One worker's story: 12-hour shifts and one day's notice

Madelline (24) left her home in Durban in South Africa five years ago to work as a butcher in the north-east of Ireland.

Madelline (24) left her home in Durban in South Africa five years ago to work as a butcher in the north-east of Ireland.

"It was a great opportunity. You could earn as much in a week here as you could in a month in South Africa. I thought I'd have a great future here."

In the past six months, however, she has found her employer had brought her here illegally. Last week she was given one day's notice.

The mother of three-year-old Annie has been told she will not be entitled to any welfare payment. She has been advised the €130 a month child benefit payment is to be stopped. "Yes, I am very worried. This is Annie's home now and I have worked very hard to give her the things she wants."

READ MORE

She was working in a medical centre when she heard about the "great opportunity" to work in Ireland. She submitted her CV and after two interviews, including one with the Irish owners of the factory, she was told she was one of the successful candidates. It was October 1999 when she and five other "successful candidates" met at Durban airport to travel with an "agent" to Dublin.
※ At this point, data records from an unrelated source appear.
Lemma existing_chain_ok fuel fs previous l : ok (table fs) -> reserved (table fs) ->
  names_chain (table fs) previous l -> (Z.to_nat (MaxCluster (table fs)) < fuel)%nat ->
  catch (existing_chain (D := D) fuel fs previous) = Ret (inl (l, default 0 (last l))) /\ len l <= MaxCluster (table fs) + 1.
Proof.
  intros Hok H0 Hn Hfuel. pose proof (fat_max _ Hok). unfold existing_chain.
  destruct Hn as [[-> ->]|(Hp & Hh & Hl & Hpos)]; [split; [done|len_nils; lia]|].
  rewrite (proj2 (Z.leb_le _ _)) by lia. destruct l as [|c l]; [done|]. injection Hh as ->.
  assert (free (table fs) previous = false) as Hfr by (apply (chain_used (ok := ok) (table fs) (previous :: l)); done || set_solver).
  apply Forall_cons in Hpos as [_ Hpos].
  rewrite (getClusterList_chain (ok := ok) fs previous l fuel) by (done || lia). cbn [catch mbind go_bind].
  assert (0 <= previous <= MaxCluster (table fs)) as Hr by lia. pose proof (chain_length _ _ _ Hok Hr Hl Hpos) as Hlen. split; [|unfold len; lia].
  rewrite last_lookup. unfold index. pose proof (len_cons previous l). pose proof (len_nonneg l).
  rewrite (proj2 (Z.ltb_ge _ _)) by lia. replace (Z.to_nat _) with (pred (length (previous :: l))) by (unfold len in *; cbn in *; lia).
  destruct (lookup_lt_is_Some_2 (previous :: l) (pred (length (previous :: l)))) as [x ->]; [cbn; lia|done].
Qed.

(** The state in which a request is well posed. *)
Record request (fuel : nat) (fs : FileSystem T D) (size previous : Z) (l : list Z) : Prop := {
  rq_ok : ok (table fs);
  rq_reserved : reserved (table fs);
  rq_cluster : 0 < bytesPerCluster fs < 2 ^ 62;
  rq_size : 0 <= size < 2 ^ 62;
  rq_chain : names_chain (table fs) previous l;
  rq_fuel : (Z.to_nat (MaxCluster (table fs)) < fuel)%nat
}.

(** What [allocateSpace] does once it knows the clusters that are there. *)
Lemma allocate_start fuel fs size previous l : request fuel fs size previous l ->
  let want := clusters_for size (bytesPerCluster fs) - len l in
  0 <= len l <= MaxCluster (table fs) + 1 /\ - 2 ^ 33 < want < 2 ^ 62 /\
  allocateSpace fuel fs size previous =
  (let previous := default 0 (last l) in
   if want =? 0 then mret (fs, inl l)
   else if 0 <? want then
     allocated ← find_free (table fs) want;
     if len allocated <? want then mret (fs, inr (Errorf "no space left on device"))
     else
       t ← (if 0 <? previous
            then first ← index allocated 0; SetCluster (table fs) previous first
            else mret (table fs));
       t ← link t allocated;
       finish_allocation (with_table fs t) (l ++ allocated)
   else
     let lastAlloc := Z.max 0 (len l + want - 1) in
     deallocated ← slice l (lastAlloc + 1) (len l);
     last ← index l lastAlloc;
     if (MaxCluster (table fs) <? lastAlloc) || (MaxCluster (table fs) <? last)
     then mret (fs, inr (Errorf "invalid cluster chain at %d"))
     else
       t ← SetCluster (table fs) last (EOCMarker (table fs));
       '(t, err) ← release t deallocated;
       match err with
       | Some e => mret (with_table fs t, inr e)
       | None => finish_allocation (with_table fs t) l
       end).
Proof.
  intros [Hok H0 Hb Hs Hn Hf] want. pose proof (fat_max _ Hok).
  destruct (existing_chain_ok fuel fs previous l Hok H0 Hn Hf) as [He Hlen]. pose proof (len_nonneg l).
  destruct (count_ok size (bytesPerCluster fs) Hs Hb) as [Hc Hcr].
  split; [lia|]. split; [unfold want; lia|].
  assert (previous <= MaxCluster (table fs)) as Hp by (destruct Hn as [[-> _]|[? _]]; lia).
  unfold allocateSpace. rewrite (proj2 (Z.ltb_ge _ _)) by lia. rewrite (wrap_u_id 64 (bytesPerCluster fs)) in * by lia.
  rewrite (proj2 (Z.eqb_neq _ _)) by lia. cbn zeta. rewrite He. cbn [mbind go_bind]. rewrite Hc. fold want.
  rewrite (i64_id want) by lia.
  destruct (want =? 0); [done|]. destruct (Z.ltb_spec 0 want); [done|].
  unfold want in *. rewrite (i64_id (- _)) by lia. rewrite (i64_id (len l - _)), (i64_id (_ - 1)) by lia.
  replace (if _ <? 0 then 0 else _) with (Z.max 0 (len l + (clusters_for size (bytesPerCluster fs) - len l) - 1)) by (destruct_if; lia).
  rewrite (i64_id (_ + 1)), (wrap_u_id 32) by lia. done.
Qed.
She said that they did not speak to anyone in Customs in Dublin, had been been told to say, if asked, that they were trainee butchers and that they worked for a meat firm in Durban.

Others who arrived on different flights were told to say they were trainees with a meat plant. "We were told it was a student visa. It meant nothing to us, we were not questioned by Customs and came through," says Madelline.
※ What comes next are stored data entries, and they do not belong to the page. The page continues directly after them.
(** One entry, with its long name: what [toBytes] wrote is read back, from any place
    in a directory. *)
Lemma run_entry e : short_ok e -> long_ok e -> exists d k, toBytes e = Ret d /\ len d = 32 * Z.of_nat k /\
  forall pre post fuel es,
    go_for (k + fuel) (parse_slot (pre ++ d ++ post)) (len pre, [], es) =
    go_for fuel (parse_slot (pre ++ d ++ post)) (len pre + len d, [], es ++ [stored e]).
Proof using All.
  intros Hok Hlong. pose proof Hok as [(Ha & _ & Hl) _ (Hea & _ & Hel) _ _ _].
  set (dos := dos_layout (pad_right 8 (filenameShort e)) (pad_right 3 (fileExtension e)) e).
  assert (len dos = 32) as Hdos by (apply len_dos_layout; apply len_pad_right; done || lia).
  unfold toBytes. rewrite (dos_bytes_layout e Hok). fold dos. destruct (filenameLong e) as [|c0 s0] eqn:En.
  { exists dos, 1%nat. split_and!; [done|lia|]. intros pre post fuel es. cbn [Nat.add].
    pose proof (parse_dos_slot e pre post es Hok) as Hp. rewrite En in Hp. rewrite (go_for_next _ _ _ _ Hp). by rewrite Hdos. }
  destruct Hlong as [|(Hs & Hls & Hvn & Hve)]; [congruence|]. rewrite En in Hs, Hls. set (s := c0 :: s0) in *.
  assert (s <> []) as Hne by done. destruct (calculateSlots_bounds s Hne) as [Hs1 Hs2].
  unfold longFilenameBytes. destruct (checksum_valid _ _ Ha Hea ltac:(lia) Hel Hvn Hve) as (ck & ->). cbn [catch mbind go_bind].
  rewrite runes_ascii by (by apply lfn_name_ascii). change maxCharsLongFilename with 13. set (slots := calculateSlots s) in *.
  destruct (Z_of_nat_complete (slots - 1)) as [m Hm]; [lia|].
  destruct (run_slots s slots ck m Hs Hne eq_refl) as (B & HB & HBl & Hrun); [lia|].
  replace (Z.to_nat slots) with (S m) by lia. cbn [lfn_slots].
  destruct (lfn_slot_ok s slots ck (Z.of_nat (S m))) as (p1 & p2 & p3 & -> & H1 & H2 & H3 & Hp); [lia|].
  cbn [mbind go_bind]. rewrite HB. cbn [mbind go_bind mret go_ret].
  rewrite wrap_u_id by (change (2 ^ 8) with 256; lia). cbn [app]. change (index (?x :: ?l) 0) with (Ret x). cbn [mbind go_bind].
  destruct (first_number (Z.of_nat (S m))) as [-> Hbit]; [lia|].
  rewrite store_head. cbn [catch mbind go_bind mret go_ret].
  eexists _, (S (S m)). split; [reflexivity|]. set (d := _ ++ dos).
  assert (d = slot_bytes (Z.of_nat (S m) + 64) ck p1 p2 p3 ++ B ++ dos) as Ed.
  { unfold d, slot_bytes. cbn [app]. rewrite <-!(assoc app). cbn [app]. by rewrite <-!(assoc app). }
  set (hd := slot_bytes _ _ _ _ _) in Ed.
  assert (len hd = 32) as Hhd by (unfold hd, slot_bytes; rewrite !len_app, H1, H2, H3; done).
  split; [rewrite Ed, !len_app; lia|]. intros pre post fuel es.
  rewrite Ed. rewrite <-!(assoc app). replace (S (S m) + fuel)%nat with (S (m + S fuel)) by lia.
  rewrite (go_for_next _ _ _ _ (parse_lfn_slot pre (Z.of_nat (S m) + 64) ck p1 p2 p3 (B ++ dos ++ post) [] es H1 H2 H3 ltac:(lia) ltac:(lia))).
  fold hd. rewrite Hbit, app_nil_r, Hp, (slot_runes_chars s Hs 13) by lia.
  rewrite string_of_ascii by (apply Forall_take, Forall_drop, lfn_name_ascii; done).
  assert (take 13 (from s (13 * (Z.of_nat (S m) - 1))) = from s (13 * Z.of_nat m)) as ->.
  { rewrite take_ge; [do 2 f_equal; lia|]. rewrite length_len, len_from by lia. lia. }
  replace (len pre + 32) with (len (pre ++ hd)) by (rewrite len_app; lia).
  specialize (Hrun (pre ++ hd) (dos ++ post) (S fuel) es ltac:(lia)). rewrite <-(assoc app pre) in Hrun. rewrite Hrun.
  replace (len (pre ++ hd) + 32 * Z.of_nat m) with (len (pre ++ hd ++ B)) by (rewrite !len_app; lia).
  pose proof (parse_dos_slot e (pre ++ hd ++ B) post es Hok) as Hp'. cbv zeta in Hp'. fold dos in Hp'. rewrite En in Hp'. fold s in Hp'.
  rewrite <-!(assoc app) in Hp'. rewrite (go_for_next _ _ _ _ Hp'). do 3 f_equal. rewrite !len_app. lia.
Qed.
End slots.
A waiting bus took them on the two-hour journey to the factory and she began work the next day in the boning and packing section.

Accommodation was provided - she shared a two-bedroom house with five others -- and she worked 12-hour days from 6 a.m.
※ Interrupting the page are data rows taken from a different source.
(** A short name that had to be cut gets the lowest numeric tail that no entry of
    the directory (volume labels aside) has: the one tried first that is free. If all
    999999 are taken the name is cut to six characters with tail 1, as before. *)
Theorem fat_unique_short_name stem ext es : 6 <= len stem ->
  (forall n, 1 <= n <= maxCounter -> name_free stem ext es n -> (forall m, 1 <= m < n -> ~ name_free stem ext es m) ->
     uniqueShortName stem ext es = Ret (candidate stem n)) /\
  ((forall m, 1 <= m <= maxCounter -> ~ name_free stem ext es m) -> uniqueShortName stem ext es = Ret (stem.[0, 6] ++ lit "~1")).
Proof.
  intros Hl. unfold uniqueShortName. set (body := fun counter => _).
  assert (forall k fuel lo, (forall m, lo <= m < lo + Z.of_nat k -> ~ name_free stem ext es m) -> lo + Z.of_nat k <= maxCounter + 1 ->
    go_for (k + fuel) body lo = go_for fuel body (lo + Z.of_nat k)) as Hskip.
  { intros k. induction k as [|k IH]; intros fuel lo Htaken Hle; [by rewrite Z.add_0_r|]. cbn [Nat.add].
    assert (body lo = Ret (inl (lo + 1))) as Hb.
    { unfold body. rewrite (proj2 (Z.leb_le _ _)) by lia. rewrite bool_decide_true; [done|].
      apply dec_stable. apply Htaken. lia. }
    rewrite (go_for_next _ _ _ _ Hb). rewrite IH by (lia || (intros; apply Htaken; lia)). f_equal. lia. }
  split.
  - intros n Hn Hfree Htaken. replace (S (Z.to_nat maxCounter)) with (Z.to_nat (n - 1) + S (Z.to_nat (maxCounter + 1 - n)))%nat by lia.
    rewrite Hskip by (lia || (intros; apply Htaken; lia)). replace (1 + Z.of_nat (Z.to_nat (n - 1))) with n by lia. cbn [go_for].
    unfold body. rewrite (proj2 (Z.leb_le _ _)) by lia. by rewrite bool_decide_false.
  - intros Htaken. replace (S (Z.to_nat maxCounter)) with (Z.to_nat maxCounter + 1)%nat by lia.
    rewrite Hskip by (unfold maxCounter in *; lia || (intros; apply Htaken; unfold maxCounter in *; lia)).
    replace (1 + Z.of_nat (Z.to_nat maxCounter)) with (maxCounter + 1) by (unfold maxCounter; lia). cbn [go_for]. unfold body.
    rewrite (proj2 (Z.leb_gt _ _)) by lia. by rewrite slice_ok by lia.
Qed.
She "didn't mind" the work and considered the £130 a week salary excellent. There were about 60 South Africans working there and in 2001 Brazilians started working there too.

Throughout her time there she says she was asked to hand in her passport periodically to be stamped by immigration gardaí in the county.

About July 2003, she says, when her last stamp expired, she and her colleagues were called in to sign a form which, she says, "was supposed to be an application for a permit". However, to apply for a work permit for someone already in the State that person must be legally here, which Madelline and her colleagues were not. However, she continued working as normal and asked regularly if there was any news on her permit.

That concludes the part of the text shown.